═══ Provided records

(** One handle, built from the token "first", survives a session that
    sets the token to "second". *)
Lemma client_built_once_witness :
  (snd (client (Demo.fresh 3 "first")) = inr Demo.first_handle /\
   _client (self Demo.opened) = Some Demo.first_handle /\
   built Demo.opened = [] ++ [Demo.first_handle]) /\
  (client Demo.after_session = (Demo.after_session, inr Demo.first_handle) /\
   built Demo.after_session = built Demo.opened) /\
  _app_token (self Demo.after_session) = "second".
Proof.
  split; [|split].
  - apply (proj1 (proj2 (client_built_once (Demo.remote "3" 100000)
                           Demo.from_records Demo.localtime
                           (Demo.fresh 3 "first")))).
    reflexivity.
  - apply (proj1 (proj2 (proj2 (client_built_once (Demo.remote "3" 100000)
                                  Demo.from_records Demo.localtime
                                  Demo.opened)))).
    reflexivity.
  - vm_compute. reflexivity.
Defined.

Lemma fetch_operations_frame_witness :
  _client (self (exec_all (Demo.remote "3" 100000) Demo.from_records
                   Demo.localtime
                   [OpDataframe "bhbp-x4eb"; OpSetToken "second";
                    OpLastUpdated "bhbp-x4eb"] Demo.opened))
  = Some Demo.first_handle.
Proof.
  apply (proj2 (proj2 (proj2 (fetch_operations_frame (Demo.remote "3" 100000)
                                Demo.from_records Demo.localtime Demo.opened
                                "bhbp-x4eb" "ubi")))).
  reflexivity.
Defined.





Example get_dataframe_known_id :
  snd (get_dataframe (Demo.remote "3" 100000) Demo.from_records "w7wg-8m52"
         (Demo.fresh 3 "t"))
  = inr ["date"; "license_number"; "city_name"; "county_name"; "activity"].
Proof. vm_compute. reflexivity. Qed.

(** 250000 rows: the last query starts at 200000 and asks for 100000. *)
Lemma page_requests_full_limit_witness :
  exists (c0 c : Call) (pages : list Call) (k : Z),
    calls (fst (get_entire_dataset (Demo.remote "250000" 2) "bhbp-x4eb" "ubi"
                  (Demo.fresh 250000 "t"))) = [] ++ c0 :: pages /\
    last pages = Some c /\
    req c = Get "bhbp-x4eb" {| select := None; order := Some "ubi";
                               offset := Some k; limit := Some 100000 |} /\
    0 < 250000 - k <= 100000.
Proof.
  destruct (page_requests_full_limit (Demo.remote "250000" 2)
              (Demo.fresh 250000 "t") "bhbp-x4eb" "ubi")
    as (c0 & pages & Hcalls & _ & _ & Hlast).
  destruct (Hlast 250000 _ ltac:(vm_compute; reflexivity)
              ltac:(vm_compute; reflexivity) ltac:(lia))
    as (c & k & Hc & Hreq & Hk).
  by exists c0, c, pages, k.
Defined.

(** ** Further properties of the operations *)

Section More.

Context {World : Type}.
Variable remote : Handle -> Request -> World -> World * Res PyVal.
Context {DataFrame StructTime : Type}.
Variable from_records : PyVal -> list string -> Res DataFrame.
Variable localtime : PyVal -> Res StructTime.

Local Abbreviation State := (State World).
Local Abbreviation M := (M World).
Local Abbreviation client := (@client World).
Local Abbreviation served := (@served World).
Local Abbreviation exec := (exec remote from_records localtime).
Local Abbreviation exec_all := (exec_all remote from_records localtime).

(** *** One handle per instance *)

(** A remote query as every operation issues it: read the property, send
    through the handle it yields. *)
Lemma query_run (r : Request) (st : State) :
  bind client (fun h => send remote h r) st =
    ({| self := {| _app_token := _app_token (self st);
                   _client := Some (current_handle st) |};
        world := fst (remote (current_handle st) r (world st));
        calls := calls st
                 ++ [mkCall (current_handle st) r
                       (snd (remote (current_handle st) r (world st)))];
        built := match _client (self st) with
                 | Some _ => built st
                 | None => built st ++ [current_handle st]
                 end;
        framed := framed st |},
     snd (remote (current_handle st) r (world st))).
Proof.
  unfold bind, current_handle.
  destruct (_client (self st)) as [h|] eqn:Hc.
  - rewrite (client_cached _ _ Hc), send_run.
    destruct st as [[tok cl] w cs bs fs]. simpl in *. by subst cl.
  - by rewrite (client_first _ Hc), send_run.
Qed.

Lemma bind_query {A} (r : Request) (k : PyVal -> M A) (st : State) :
  bind client (fun h => bind (send remote h r) k) st
  = bind (bind client (fun h => send remote h r)) k st.
Proof.
  unfold bind. destruct (client st) as [st1 [e|h]]; [done|].
  by destruct (send remote h r st1) as [st2 [e|v]].
Qed.

Lemma served_refl (st : State) : served st st.
Proof.
  split; [done|]. split; [done|]. exists []. by rewrite app_nil_r.
Qed.

Lemma served_trans (a b c : State) : served a b -> served b c -> served a c.
Proof.
  intros (Hh1 & Hs1 & n1 & Hc1 & Hv1) (Hh2 & Hs2 & n2 & Hc2 & Hv2).
  split; [congruence|]. split; [auto|].
  exists (n1 ++ n2). split; [by rewrite Hc2, Hc1, <- app_assoc|].
  apply Forall_app. split; [done|]. by rewrite <- Hh1.
Qed.

Lemma served_client : respects served client.
Proof.
  intros st. unfold served, current_handle.
  destruct (_client (self st)) as [h|] eqn:Hc.
  - rewrite (client_cached _ _ Hc). simpl. rewrite Hc.
    split; [done|]. split; [done|]. exists []. by rewrite app_nil_r.
  - rewrite (client_first _ Hc). simpl.
    split; [done|]. split; [by eauto|]. exists []. by rewrite app_nil_r.
Qed.

Lemma served_query (r : Request) :
  respects served (bind client (fun h => send remote h r)).
Proof.
  intros st. rewrite query_run. unfold served. simpl.
  split; [done|]. split; [by eauto|].
  eexists. split; [reflexivity|]. by repeat constructor.
Qed.

Lemma served_from_records d c :
  respects served (DataFrame_from_records from_records d c).
Proof.
  intros st. split; [done|]. split; [done|]. exists []. simpl.
  by rewrite app_nil_r.
Qed.

Lemma served_fetch_pages id ord lim offs acc :
  respects served (fetch_pages remote id ord lim offs acc).
Proof.
  pose proof served_refl as Hr. pose proof served_trans as Ht.
  revert acc. induction offs as [|o offs IH]; intros acc; simpl.
  - by apply respects_ret.
  - intros st. rewrite bind_query. revert st.
    apply respects_bind; [done | apply served_query|]. intros page.
    apply respects_bind; [done | by apply respects_lift|]. intros rows.
    apply IH.
Qed.

Lemma exec_served (o : Op) (st : State) :
  is_setter o = false -> served st (exec o st).
Proof.
  pose proof served_refl as Hr. pose proof served_trans as Ht.
  destruct o; simpl; intros Hset; try discriminate.
  - apply served_query.
  - unfold get_dataset_count. rewrite bind_query. revert st.
    apply respects_bind; [done | apply served_query|]. intros metadata.
    repeat (apply respects_bind; [done | by apply respects_lift|]; intros ?).
    by apply respects_lift.
  - apply served_query.
  - revert st. apply respects_bind; [done| |].
    + intros st. unfold get_dataset_count. rewrite bind_query. revert st.
      apply respects_bind; [done | apply served_query|]. intros metadata.
      repeat (apply respects_bind; [done | by apply respects_lift|]; intros ?).
      by apply respects_lift.
    + intros n. apply served_fetch_pages.
  - revert st. apply respects_bind; [done | apply served_query|]. intros d.
    apply respects_bind; [done | by apply respects_lift|]. intros c.
    apply respects_bind; [done | apply served_from_records|]. intros f.
    by apply respects_ret.
  - revert st. apply respects_bind; [done | apply served_query|]. intros d.
    apply respects_bind; [done | by apply respects_lift|]. intros c.
    apply respects_bind; [done | by apply respects_lift|]. intros f.
    by apply respects_ret.
  - apply served_refl.
  - apply served_client.
Qed.

(** An operation that reads the property behaves the same whether or not
    the property was read just before. *)
Lemma client_absorb {A} (k : Handle -> M A) (st : State) :
  bind client k st = bind client k (fst (client st)).
Proof.
  unfold bind. destruct (_client (self st)) as [h|] eqn:Hc.
  - rewrite (client_cached _ _ Hc). simpl. by rewrite (client_cached _ _ Hc).
  - by rewrite (client_first _ Hc).
Qed.

Lemma bind_cong {A B} (m : M A) (k : A -> M B) (st st' : State) :
  m st = m st' -> bind m k st = bind m k st'.
Proof. unfold bind. by intros ->. Qed.

Lemma exec_absorb (o : Op) (st : State) :
  uses_client o = true -> exec o st = exec o (fst (client st)).
Proof.
  destruct o; simpl; intros Ho; try discriminate.
  - unfold get_dataset_metadata. by rewrite client_absorb.
  - unfold get_dataset_count. by rewrite client_absorb.
  - unfold get_dataset. by rewrite client_absorb.
  - f_equal. apply bind_cong, client_absorb.
  - f_equal. apply bind_cong, client_absorb.
  - f_equal. apply bind_cong, client_absorb.
  - destruct (_client (self st)) as [h|] eqn:Hc.
    + rewrite (client_cached _ _ Hc). simpl.
      by rewrite (client_cached _ _ Hc).
    + by rewrite (client_first _ Hc).
Qed.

══════

# Required work
Restate precisely, and with nothing added, the lines from the one with "st' : State)" through the final line of the material.

# Output
Lemma bind_cong {A B} (m : M A) (k : A -> M B) (st st' : State) :
  m st = m st' -> bind m k st = bind m k st'.
Proof. unfold bind. by intros ->. Qed.

Lemma exec_absorb (o : Op) (st : State) :
  uses_client o = true -> exec o st = exec o (fst (client st)).
Proof.
  destruct o; simpl; intros Ho; try discriminate.
  - unfold get_dataset_metadata. by rewrite client_absorb.
  - unfold get_dataset_count. by rewrite client_absorb.
  - unfold get_dataset. by rewrite client_absorb.
  - f_equal. apply bind_cong, client_absorb.
  - f_equal. apply bind_cong, client_absorb.
  - f_equal. apply bind_cong, client_absorb.
  - destruct (_client (self st)) as [h|] eqn:Hc.
    + rewrite (client_cached _ _ Hc). simpl.
      by rewrite (client_cached _ _ Hc).
    + by rewrite (client_first _ Hc).
Qed.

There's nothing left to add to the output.